Potty training can be frustrating enough without the challenges of potty training extending past the toddler years into pre-school, kindergarten, and beyond. Typical struggles of near misses, soaked sheets, and poopy pants preparing for pre-school are messy, time-consuming, and frustrating, but when the challenges extend into school years, the resulting power struggles are easily fueled by anxiety, shame, and humiliation. This is when parents may panic as they imagine the consequences of these problem accidents at school played out with teachers and peers.
We are so fortunate to have here in Northern Virginia our very own, self-proclaimed “Poopy Doctor”! Dr. Libby Robbins, a practitioner at Child and Family Counseling in Fairfax, has written a fabulous book; The Potty Wars: Understanding and Helping Your Encopretic Child.
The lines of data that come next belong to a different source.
(** [many(Flag(...))] counts: it consumes the leading run of tokens that
    spell the flag, binds the flag once per token of the run and leaves the
    rest of the input, given one more level of recursion than the run is
    long.  On an input that does not start with the flag it succeeds with the
    empty list. *)
Theorem many_Flag_counts
    (long : string) (short dest : option string) (b : bool) (cs : StrList)
    (depth : nat)
    (Hdepth : leading (flag_predicate long short) cs < depth) :
  parse (many depth (Flag long short dest b)) cs
  = Return [(VList (repeat (VTuple [VStr (dest_or dest long); VBool b])
                           (leading (flag_predicate long short) cs)),
             skipn (leading (flag_predicate long short) cs) cs)].
Proof.
  exact (parse_many_Flag long short dest b cs depth Hdepth).
Qed.

Lemma many_Flag_counts_witness :
  parse (many 3 (Flag "verbose" (Some "v") None true)) ["-v"; "--verbose"; "file"; "-v"]
  = Return [(VList [VTuple [VStr "verbose"; VBool true];
                    VTuple [VStr "verbose"; VBool true]], ["file"; "-v"])].
Proof.
  apply (many_Flag_counts "verbose" (Some "v") None true
           ["-v"; "--verbose"; "file"; "-v"] 3).
  vm_compute. lia.
Defined.

(** ** Interleaving *)

Lemma py_add_not_None (x y v : value) : py_add x y = Return v -> is_None v = false.
Proof.
  destruct x, y; cbn; intros H; try discriminate; injection H as <-; reflexivity.
Qed.

(** What the last statement of [interleave] contributes to a run. *)
Lemma yield_ret_sum_run (l1 l2 : value) (cs : StrList) :
  (f1 <- do_f l2 (yield_ret_sum l1 l2) ;; parse f1 cs)
  = (v <- py_add l1 l2 ;; Return [(v, cs)]).
Proof.
  unfold yield_ret_sum.
  destruct (py_add l1 l2) as [v|e] eqn:Hadd; [|reflexivity].
  cbn. now rewrite (py_add_not_None _ _ _ Hadd).
Qed.

Lemma parse_build_nil (depth : nat) (p : Parser) :
  exists r,
    build depth p [] = Return r
    /\ forall cs,
        parse r cs
        = (parsed <- parse (many depth p) cs ;;
           yield_from_each
             (fun '(xs, cs1) =>
                parsed2 <- parse (many depth p) cs1 ;;
                yield_from_each
                  (fun '(l2, cs2) => v <- py_add xs l2 ;; Return [(v, cs2)])
                  parsed2) parsed).
Proof.
  eexists. split; [reflexivity|]. intros cs.
  rewrite parse_bind.
  destruct (parse (many depth p) cs) as [parsed|e]; cbn [py_bind]; [|reflexivity].
  apply yield_from_each_ext. intros [xs cs1].
  unfold send. cbn [do_f py_bind]. rewrite parse_bind.
  destruct (parse (many depth p) cs1) as [parsed2|e]; cbn [py_bind]; [|reflexivity].
  apply yield_from_each_ext. intros [l2 cs2].
  unfold send. apply yield_ret_sum_run.
Qed.

Lemma build_cons_eq (depth : nat) (p head : Parser) (tail : list Parser) :
  build depth p (head :: tail)
  = Return
      (bind (many depth p) (fun xs =>
         do_f xs
           (Yield head (fun x =>
              match py_add xs (VList [x]) with
              | Raise e => Raises e
              | Return l1 =>
                  match build depth p tail with
                  | Raise e => Raises e
                  | Return rest => Yield rest (fun l2 => yield_ret_sum l1 l2)
                  end
              end)))).
Proof. reflexivity. Qed.

Lemma parse_build_cons (depth : nat) (p head : Parser) (tail : list Parser)
    (r_tail : Parser) :
  build depth p tail = Return r_tail ->
  exists r,
    build depth p (head :: tail) = Return r
    /\ forall cs,
        parse r cs
        = (parsed <- parse (many depth p) cs ;;
           yield_from_each
             (fun '(xs, cs1) =>
                parsed1 <- parse head cs1 ;;
                yield_from_each
                  (fun '(x, cs2) =>
                     l1 <- py_add xs (VList [x]) ;;
                     parsed2 <- parse r_tail cs2 ;;
                     yield_from_each
                       (fun '(l2, cs3) => v <- py_add l1 l2 ;; Return [(v, cs3)])
                       parsed2)
                  parsed1) parsed).
Proof.
  intros Htail. rewrite build_cons_eq.
  eexists. split; [reflexivity|]. intros cs.
  rewrite parse_bind.
  destruct (parse (many depth p) cs) as [parsed|e]; cbn [py_bind]; [|reflexivity].
  apply yield_from_each_ext. intros [xs cs1].
  unfold send. cbn [do_f py_bind]. rewrite parse_bind.
  destruct (parse head cs1) as [parsed1|e]; cbn [py_bind]; [|reflexivity].
  apply yield_from_each_ext. intros [x cs2].
  unfold send.
  destruct (py_add xs (VList [x])) as [l1|e]; cbn [py_bind]; [|reflexivity].
  rewrite Htail. cbn [do_f py_bind]. rewrite parse_bind.
  destruct (parse r_tail cs2) as [parsed2|e]; cbn [py_bind]; [|reflexivity].
  apply yield_from_each_ext. intros [l2 cs3].
  unfold send. apply yield_ret_sum_run.
Qed.

(** With no positional parser, [build] is [many]: the second run of
    [many] starts where the first one stopped and adds nothing. *)
Theorem build_without_positionals (depth : nat) (p : Parser) :
  exists r,
    build depth p [] = Return r
    /\ forall cs, parse r cs = parse (many depth p) cs.
Proof.
  destruct (parse_build_nil depth p) as (r & Hr & Hparse).
  exists r. split; [exact Hr|]. intros cs. rewrite Hparse.
  destruct (parse (many depth p) cs) as [parsed|e] eqn:Hm; [|reflexivity].
  destruct (many_shape _ _ _ _ Hm) as (xs & cs' & ->).
  destruct depth as [|d]; [rewrite parse_many in Hm; discriminate|].
  apply many_remainder in Hm as [Hfail _].
  cbn [py_bind yield_from_each].
  rewrite parse_many, parse_many1_S, Hfail. cbn. now rewrite !app_nil_r.
Qed.

Lemma build_returns (depth : nat) (p : Parser) (positional : list Parser) :
  exists r, build depth p positional = Return r.
Proof.
  destruct positional; eexists; reflexivity.
Qed.

Lemma many_of_failing (depth : nat) (p : Parser) (cs : StrList) :
  0 < depth -> parse p cs = Return [] ->
  parse (many depth p) cs = Return [(VList [], cs)].
Proof.
  intros Hdepth Hfail. destruct depth as [|d]; [lia|].
  now rewrite parse_many, parse_many1_S, Hfail.
Qed.

Lemma parse_build_positionals (depth : nat) (p : Parser) (Hdepth : 0 < depth)
    (dests : list string) :
  forall (cs : StrList) (r : Parser),
    (forall n, parse p (skipn n cs) = Return []) ->
    build depth p (map Argument dests) = Return r ->
    parse r cs
    = if (List.length dests <=? List.length cs)%nat
      then Return [(VList (bind_positionals dests cs), skipn (List.length dests) cs)]
      else Return [].
Proof.
  induction dests as [|dest dests IH]; intros cs r Hnone Hr.
  - destruct (parse_build_nil depth p) as (r' & Hr' & Hparse).
    cbn [map] in Hr. rewrite Hr in Hr'. injection Hr' as <-.
    rewrite Hparse, (many_of_failing depth p cs Hdepth (Hnone 0)).
    cbn [py_bind yield_from_each].
    rewrite (many_of_failing depth p cs Hdepth (Hnone 0)). reflexivity.
  - destruct (build_returns depth p (map Argument dests)) as (r_tail & Htail).
    destruct (parse_build_cons depth p (Argument dest) _ _ Htail)
      as (r' & Hr' & Hparse).
    cbn [map] in Hr. rewrite Hr in Hr'. injection Hr' as <-.
    rewrite Hparse, (many_of_failing depth p cs Hdepth (Hnone 0)).
    cbn [py_bind yield_from_each].
    destruct cs as [|c cs1]; [reflexivity|].
    cbn [parse Argument DoParser f do do_f send Argument_g py_bind bind Item
         yield_from_each ret is_None app py_add].
    rewrite (IH cs1 r_tail (fun n => Hnone (S n)) Htail).
    cbn [List.length Nat.leb].
    destruct (List.length dests <=? List.length cs1)%nat; reflexivity.
Qed.

(** When no token of the input is taken by the repeated parser, [build]
    binds the positional [Argument]s to the tokens in order and leaves what
    follows them; with fewer tokens than positional arguments it fails. *)
Theorem build_positionals_in_order
    (depth : nat) (p : Parser) (dests : list string) (cs : StrList)
    (Hdepth : 0 < depth)
    (Hnone : forall n, parse p (skipn n cs) = Return []) :
  exists r,
    build depth p (map Argument dests) = Return r
    /\ parse r cs
       = if (List.length dests <=? List.length cs)%nat
         then Return [(VList (bind_positionals dests cs),
                       skipn (List.length dests) cs)]
         else Return [].
Proof.
  destruct (build_returns depth p (map Argument dests)) as (r & Hr).
  exists r. split; [exact Hr|].
  exact (parse_build_positionals depth p Hdepth dests cs r Hnone Hr).
Qed.

Lemma build_positionals_in_order_witness :
  exists r,
    build 1 (Flag "verbose" (Some "v") None true) (map Argument ["a"; "b"]) = Return r
    /\ parse r ["first"; "second"; "third"]
       = Return [(VList [VTuple [VStr "a"; VStr "first"];
                         VTuple [VStr "b"; VStr "second"]], ["third"])].
Proof.
  apply (build_positionals_in_order 1 (Flag "verbose" (Some "v") None true)
           ["a"; "b"] ["first"; "second"; "third"]).
  - lia.
  - intros [|[|[|[|n]]]]; reflexivity.
Defined.

Lemma leading_le (predicate : value -> bool) (cs : StrList) :
  leading predicate cs <= List.length cs.
Proof.
  induction cs as [|c cs IH]; cbn; [lia|]. destruct (predicate (VStr c)); cbn; lia.
Qed.

Lemma leading_skipn (predicate : value -> bool) (cs : StrList) :
  leading predicate (skipn (leading predicate cs) cs) = 0.
Proof.
  induction cs as [|c cs IH]; cbn; [reflexivity|].
  destruct (predicate (VStr c)) eqn:Hc; cbn; [exact IH | now rewrite Hc].
Qed.

Lemma parse_build_flag_positionals
    (long : string) (short dest : option string) (b : bool) (depth : nat)
    (dests : list string) :
  forall (cs : StrList) (r : Parser),
    List.length cs < depth ->
    build depth (Flag long short dest b) (map Argument dests) = Return r ->
    parse r cs
    = match interleaved (flag_predicate long short)
              (VTuple [VStr (dest_or dest long); VBool b]) dests cs with
      | Some (l, rest) => Return [(VList l, rest)]
      | None => Return []
      end.
Proof.
  set (pred := flag_predicate long short).
  set (kv := VTuple [VStr (dest_or dest long); VBool b]).
  induction dests as [|d dests IH]; intros cs r Hdepth Hr.
  - destruct (parse_build_nil depth (Flag long short dest b)) as (r' & Hr' & Hparse).
    cbn [map] in Hr. rewrite Hr in Hr'. injection Hr' as <-.
    pose proof (leading_le pred cs) as Hle.
    rewrite Hparse, parse_many_Flag by (fold pred; lia).
    fold pred kv. cbn [py_bind yield_from_each].
    rewrite parse_many_Flag by (fold pred; rewrite leading_skipn; lia).
    fold pred kv. rewrite leading_skipn.
    cbn. now rewrite !app_nil_r.
  - destruct (build_returns depth (Flag long short dest b) (map Argument dests))
      as (r_tail & Htail).
    destruct (parse_build_cons depth (Flag long short dest b) (Argument d) _ _ Htail)
      as (r' & Hr' & Hparse).
    cbn [map] in Hr. rewrite Hr in Hr'. injection Hr' as <-.
    pose proof (leading_le pred cs) as Hle.
    rewrite Hparse, parse_many_Flag by (fold pred; lia).
    fold pred kv. cbn [py_bind yield_from_each interleaved].
    pose proof (length_skipn (leading pred cs) cs) as Hlen.
    destruct (skipn (leading pred cs) cs) as [|c cs2]; [reflexivity|].
    cbn [parse Argument DoParser f do do_f send Argument_g py_bind bind Item
         yield_from_each ret is_None app py_add].
    cbn [List.length] in Hlen.
    rewrite (IH cs2 r_tail ltac:(lia) Htail).
    destruct (interleaved pred kv dests cs2) as [[l2 rest]|]; [|reflexivity].
    cbn. rewrite ?app_nil_r, <- ?app_assoc. reflexivity.
Qed.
If this is something your family struggles with, I encourage you to take a look at the summary below and then head to Amazon to pick it up.
“Encopresis and chronic constipation are distressing conditions that affect many children, and their families. When a child cannot master toilet training, it is upsetting for the child and parents alike. Children feel frustrated, embarrassed, and confused. Parents can feel angry, guilty, incompetent, and worried. Parent/child relationships are negatively affected as power struggles over toileting dominate the household. Most parents start by consulting a pediatrician or pediatric gastroenterologist and beginning medical treatment. In some cases, medical intervention takes care of the problem. In other cases, despite laxatives and stimulants, colon cleanses and sticker charts, the soiling or refusal to use the toilet continues. In The Potty Wars, Dr. Robbins addresses these stubborn cases. Based on her experience treating over 100 children with encopresis and toilet refusal, Dr. Robbins clearly explains why some children struggle with the basic developmental task of toilet training. She also presents strategies that parents can use to help children become masters of the potty. The Potty Wars provides hope and help for families dealing with this challenging problem.”